保健室を出ると生徒がほとんど残ってようで、寂しげな廊下がが長々と続いている。どうやらそれなりに時間が経過していたようで、ほとんどの教室は空になっている。
外は薄くまだ明るい。15分後くらいには一気に暗くなっていると思う。これくらいの時間の学校は怖さは感じない。少し歩いても職員室くらいしか明かりがついていなかった。そしてちょうどいい暗がりが私の心を落ち着かせる。
この薄明かりの中ほとんど人のいない学校にいるのはなんだ特別感があって好きだ。
誰もいない廊下を歩き、昇降口まで行くと外のベンチで缶ジュースを飲んでいる生徒が楽しげにしゃべっている。
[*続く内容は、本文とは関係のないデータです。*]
Lemma insufficient_candidates_witness :
  of_type dinner [Sample.kofta; Sample.tortilla; Sample.carne_asada]
  = [Sample.kofta; Sample.carne_asada]
  ∧ generateWeeklyPlan [Sample.kofta; Sample.tortilla; Sample.carne_asada]
      Sample.draws Sample.now Sample.formatDay Sample.localeCompare
      (PlannerRequest.mk 0 0 2 None) ∅
    = Throw "Not enough dinner recipes available without repeats or beef overage.".
Proof.
  split; [reflexivity|].
  destruct (proj2 insufficient_candidates
              [Sample.kofta; Sample.tortilla; Sample.carne_asada]
              Sample.draws Sample.now Sample.formatDay Sample.localeCompare
              (PlannerRequest.mk 0 0 2 None) Sample.kofta Sample.carne_asada)
    as (_ & _ & H); [reflexivity|reflexivity|reflexivity|reflexivity|].
  apply H; simpl; lia.
Defined.

(** ** The variety repairer, on its own *)




(** ** The shopping aggregator *)

(** C6, as amended (reordering). Aggregating the same recipes in another
    order gives a list with the same case-insensitive item keys, one line
    for each key. *)
Theorem aggregateShopping_keys_order_invariant
    (localeCompare : string -> string -> Z) (meals1 meals2 : list Recipe.t) :
  meals1 ≡ₚ meals2 →
  map item_key (aggregateShopping localeCompare meals1)
  ≡ₚ map item_key (aggregateShopping localeCompare meals2)
  ∧ NoDup (map item_key (aggregateShopping localeCompare meals1)).
Proof.
  intros Hperm.
  destruct (aggregateShopping_keys localeCompare meals1) as [Hnd1 Hin1].
  destruct (aggregateShopping_keys localeCompare meals2) as [Hnd2 Hin2].
  split; [|done]. apply NoDup_Permutation; [done|done|].
  intros k. rewrite Hin1, Hin2. unfold all_ingredients. by rewrite Hperm.
Qed.

Lemma aggregateShopping_keys_order_invariant_witness :
  [Pantry.paella; Pantry.risotto] ≡ₚ [Pantry.risotto; Pantry.paella]
  ∧ map item_key (aggregateShopping Sample.localeCompare
                    [Pantry.paella; Pantry.risotto])
    ≡ₚ map item_key (aggregateShopping Sample.localeCompare
                       [Pantry.risotto; Pantry.paella]).
Proof.
  split; [apply Permutation_swap|].
  apply (aggregateShopping_keys_order_invariant Sample.localeCompare
           [Pantry.paella; Pantry.risotto] [Pantry.risotto; Pantry.paella]).
  apply Permutation_swap.
Defined.

(** C6 as stated fails: the unit of a merged line is that of the entry
    merged first, so two orders of the same two recipes give different
    lists. *)
Lemma aggregateShopping_depends_on_order :
  [Pantry.paella; Pantry.risotto] ≡ₚ [Pantry.risotto; Pantry.paella]
  ∧ aggregateShopping Sample.localeCompare [Pantry.paella; Pantry.risotto]
    = [ShoppingLineItem.mk "rice" (Some 201%Q) (Some "cup")]
  ∧ aggregateShopping Sample.localeCompare [Pantry.risotto; Pantry.paella]
    = [ShoppingLineItem.mk "rice" (Some 201%Q) (Some "g")]
  ∧ aggregateShopping Sample.localeCompare [Pantry.paella; Pantry.risotto]
    ≠ aggregateShopping Sample.localeCompare [Pantry.risotto; Pantry.paella].
Proof.
  split; [apply Permutation_swap|].
  split; [by vm_compute|]. split; [by vm_compute|].
  vm_compute. intros H. discriminate H.
Qed.


Lemma add_ingredient_merge (m : list (string * ShoppingLineItem.t))
    (existing : ShoppingLineItem.t) (ingredient : Ingredient.t) :
  map_get (ingredient_key ingredient) m = Some existing →
  map_get (ingredient_key ingredient) (add_ingredient m ingredient)
  = Some (merged existing ingredient).
Proof.
  intros Hget. unfold add_ingredient, merged. fold (ingredient_key ingredient).
  rewrite Hget.
  assert (∀ v, map_get (ingredient_key ingredient)
                 (map_set (ingredient_key ingredient) v m) = Some v) as Hset.
  { intros v. clear Hget. induction m as [|[k w] m IH]; simpl.
    - by rewrite bool_decide_eq_true_2.
    - case_bool_decide as Hk; simpl.
      + by rewrite bool_decide_eq_true_2.
      + by rewrite bool_decide_eq_false_2. }
  destruct (truthy _ && truthy _); apply Hset.
Qed.

(** The parts of the merge rule that the code follows. *)
Lemma merged_both (existing : ShoppingLineItem.t) (ingredient : Ingredient.t)
    (q1 q2 : Q) :
  ShoppingLineItem.quantity existing = Some q1 →
  Ingredient.quantity ingredient = Some q2 →
  ¬ (q1 == 0)%Q → ¬ (q2 == 0)%Q →
  ShoppingLineItem.quantity (merged existing ingredient)
  = Some (round2 (q1 + q2)).
Proof.
  intros H1 H2 Hq1 Hq2. unfold merged. rewrite H1, H2. simpl.
  destruct (Qeq_bool q1 0) eqn:E1; [by apply Qeq_bool_eq in E1|].
  destruct (Qeq_bool q2 0) eqn:E2; [by apply Qeq_bool_eq in E2|].
  done.
Qed.

Lemma merged_first_absent (existing : ShoppingLineItem.t)
    (ingredient : Ingredient.t) :
  ShoppingLineItem.quantity existing = None →
  ShoppingLineItem.quantity (merged existing ingredient)
  = Ingredient.quantity ingredient
  ∧ ShoppingLineItem.unit (merged existing ingredient)
    = nullish (ShoppingLineItem.unit existing) (Ingredient.unit ingredient).
Proof. intros H. unfold merged. rewrite H. done. Qed.

Lemma merged_second_falsy (existing : ShoppingLineItem.t)
    (ingredient : Ingredient.t) :
  truthy (Ingredient.quantity ingredient) = false →
  ShoppingLineItem.quantity (merged existing ingredient)
  = nullish (ShoppingLineItem.quantity existing) (Ingredient.quantity ingredient)
  ∧ ShoppingLineItem.unit (merged existing ingredient)
    = nullish (ShoppingLineItem.unit existing) (Ingredient.unit ingredient).
Proof. intros H. unfold merged. rewrite H, andb_false_r. done. Qed.

(** The part it does not follow: a stored quantity of zero is kept, and the
    quantity of the entry merged into it is dropped. *)
Lemma merged_zero_first (existing : ShoppingLineItem.t)
    (ingredient : Ingredient.t) (q1 : Q) :
  ShoppingLineItem.quantity existing = Some q1 →
  (q1 == 0)%Q →
  ShoppingLineItem.quantity (merged existing ingredient) = Some q1.
Proof.
  intros H1 Hq1. unfold merged. rewrite H1. simpl.
  by rewrite (Qeq_eq_bool _ _ Hq1).
Qed.

(** C7 (merge rule), where the code departs from it: the earlier entry has
    the quantity 0 and the later one the quantity 5, and the merged line
    keeps 0 instead of 5. *)
Theorem merge_keeps_zero_over_quantity :
  aggregateShopping Sample.localeCompare [Pantry.brine]
  = [ShoppingLineItem.mk "salt" (Some 0%Q) (Some "tsp")].
Proof. by vm_compute. Qed.

(** * Further properties of the code *)

(** ** [shuffle] *)

Lemma shuffle_loop_calls {T : Type} (random : nat -> nat) (i : nat) :
  ∀ (copy : list T) (n : nat),
    (shuffle_loop random i copy n).2 = (n + i)%nat
    ∧ length (shuffle_loop random i copy n).1 = length copy.
Proof.
  induction i as [|i IH]; intros copy n; [simpl; split; [lia|done]|].
  change (shuffle_loop random (S i) copy n)
    with (shuffle_loop random i (swap (S i) (random n mod (S i + 1)) copy) (S n)).
  destruct (IH (swap (S i) (random n mod (S i + 1)) copy) (S n)) as [-> ->].
  split; [lia|]. by rewrite (swap_Permutation _ _ copy).
Qed.

(** X1. Whatever the draws, [shuffle] returns a rearrangement of its
    argument, of the same length, and asks [Math.random] once for each
    element but the first. *)
Theorem shuffle_rearranges {T : Type} (random : nat -> nat) (arr : list T)
    (n : nat) :
  (shuffle random arr n).1 ≡ₚ arr
  ∧ length (shuffle random arr n).1 = length arr
  ∧ (shuffle random arr n).2 = (n + (length arr - 1))%nat.
Proof.
  split; [apply shuffle_Permutation|].
  unfold shuffle. destruct (shuffle_loop_calls random (length arr - 1) arr n).
  done.
Qed.

(** ** [pickRecipes] *)

(** X2. A successful slot selection returns recipes of the catalog with the
    requested meal type, none of them recent or chosen before, pairwise
    distinct by identifier, [count] of them when [count] is not negative; it
    adds exactly their identifiers to the chosen set. *)
Theorem slot_selection_contract (recipes : list Recipe.t) (random : nat -> nat)
    (mealType : MealType) (count : Z) (recent : gset string) (b : bool)
    (st : State) (sel : list Recipe.t) (b' : bool) (st' : State) :
  pickRecipes recipes random mealType count recent b st = Ok (sel, b', st') →
  (∀ r, r ∈ sel →
     r ∈ recipes ∧ Recipe.mealType r = mealType
     ∧ (Recipe.id r ∉ recent) ∧ (Recipe.id r ∉ chosen st))
  ∧ NoDup (ids sel)
  ∧ chosen st' = list_to_set (ids sel) ∪ chosen st
  ∧ (0 <= count → Z.of_nat (length sel) = count).
Proof.
  intros H.
  apply pickRecipes_Ok in H as (Hall & Hnd & Hfresh & Hch & _ & Hlen).
  repeat split; try done; try (by apply Hall).
  apply Hfresh. apply elem_of_ids. by exists r.
Qed.

(** X3. The beef flag after a successful selection: it is set when it was
    set before or a selected recipe is beef; at most one selected recipe is
    beef, and none when the flag was already set. *)
Theorem slot_selection_beef_flag (recipes : list Recipe.t) (random : nat -> nat)
    (mealType : MealType) (count : Z) (recent : gset string) (b : bool)
    (st : State) (sel : list Recipe.t) (b' : bool) (st' : State) :
  pickRecipes recipes random mealType count recent b st = Ok (sel, b', st') →
  b' = b || existsb is_beef sel
  ∧ (beef_count sel ≤ 1)%nat
  ∧ (b = true → ∀ r, r ∈ sel → Recipe.protein r ≠ "beef").
Proof.
  intros H. apply pickRecipes_Ok in H as (_ & _ & _ & _ & Hcap & _).
  assert (∀ l, existsb is_beef l = bool_decide (beef_count l ≠ 0%nat)) as Hex.
  { induction l as [|r l IH]; [done|]. rewrite beef_count_cons. simpl.
    rewrite IH. by destruct (is_beef r). }
  repeat split.
  - rewrite Hex. destruct b, b'; simpl in *; try case_bool_decide; try done; lia.
  - destruct b, b'; simpl in *; lia.
  - intros -> r Hr Hbeef.
    assert (beef_count sel = 0%nat) as H0 by (destruct b'; simpl in *; lia).
    clear Hcap. induction sel as [|x sel IH]; [by apply elem_of_nil in Hr|].
    rewrite beef_count_cons in H0.
    apply elem_of_cons in Hr as [->|Hr].
    + unfold is_beef in H0. rewrite bool_decide_eq_true_2 in H0 by done.
      simpl in H0. lia.
    + apply IH; [done|lia].
Qed.

(** X4. A count of zero or less selects nothing and throws nothing: the
    beef flag and the chosen set stay as they were. *)
Theorem slot_selection_nothing_requested (recipes : list Recipe.t)
    (random : nat -> nat) (mealType : MealType) (count : Z)
    (recent : gset string) (b : bool) (st : State) :
  count <= 0 →
  ∃ n, pickRecipes recipes random mealType count recent b st
       = Ok ([], b, mkState (chosen st) n).
Proof.
  intros Hc. unfold pickRecipes.
  destruct (shuffle random _ (calls st)) as [cands n].
  rewrite pick_scan_nothing by done.
  rewrite bool_decide_eq_false_2 by (simpl; lia). by exists n.
Qed.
どれも髪はぐしゃぐしゃで部活の後だろうか。

自転車にっまたがり校門を出るとどっと疲れを感じた。
保健室で心地よい風を感じながら寝ていたのが懐かしく感じる。あのまま寝ていれば保健委員にならなくて済んだかも?なんて無駄なことを考える。
今日はいろんな人と会った。近くの席の秋山さんと成瀬さん。保健室で会った倉田さん。委員長の立花先輩。養護教諭の葉加瀬先生。これからも関わっていく人はどれだけいるだろう。少なくとも一年立花先輩と葉加瀬先生とは嫌でも付き合いがあるだろうが、ほかの三人はどうだろう?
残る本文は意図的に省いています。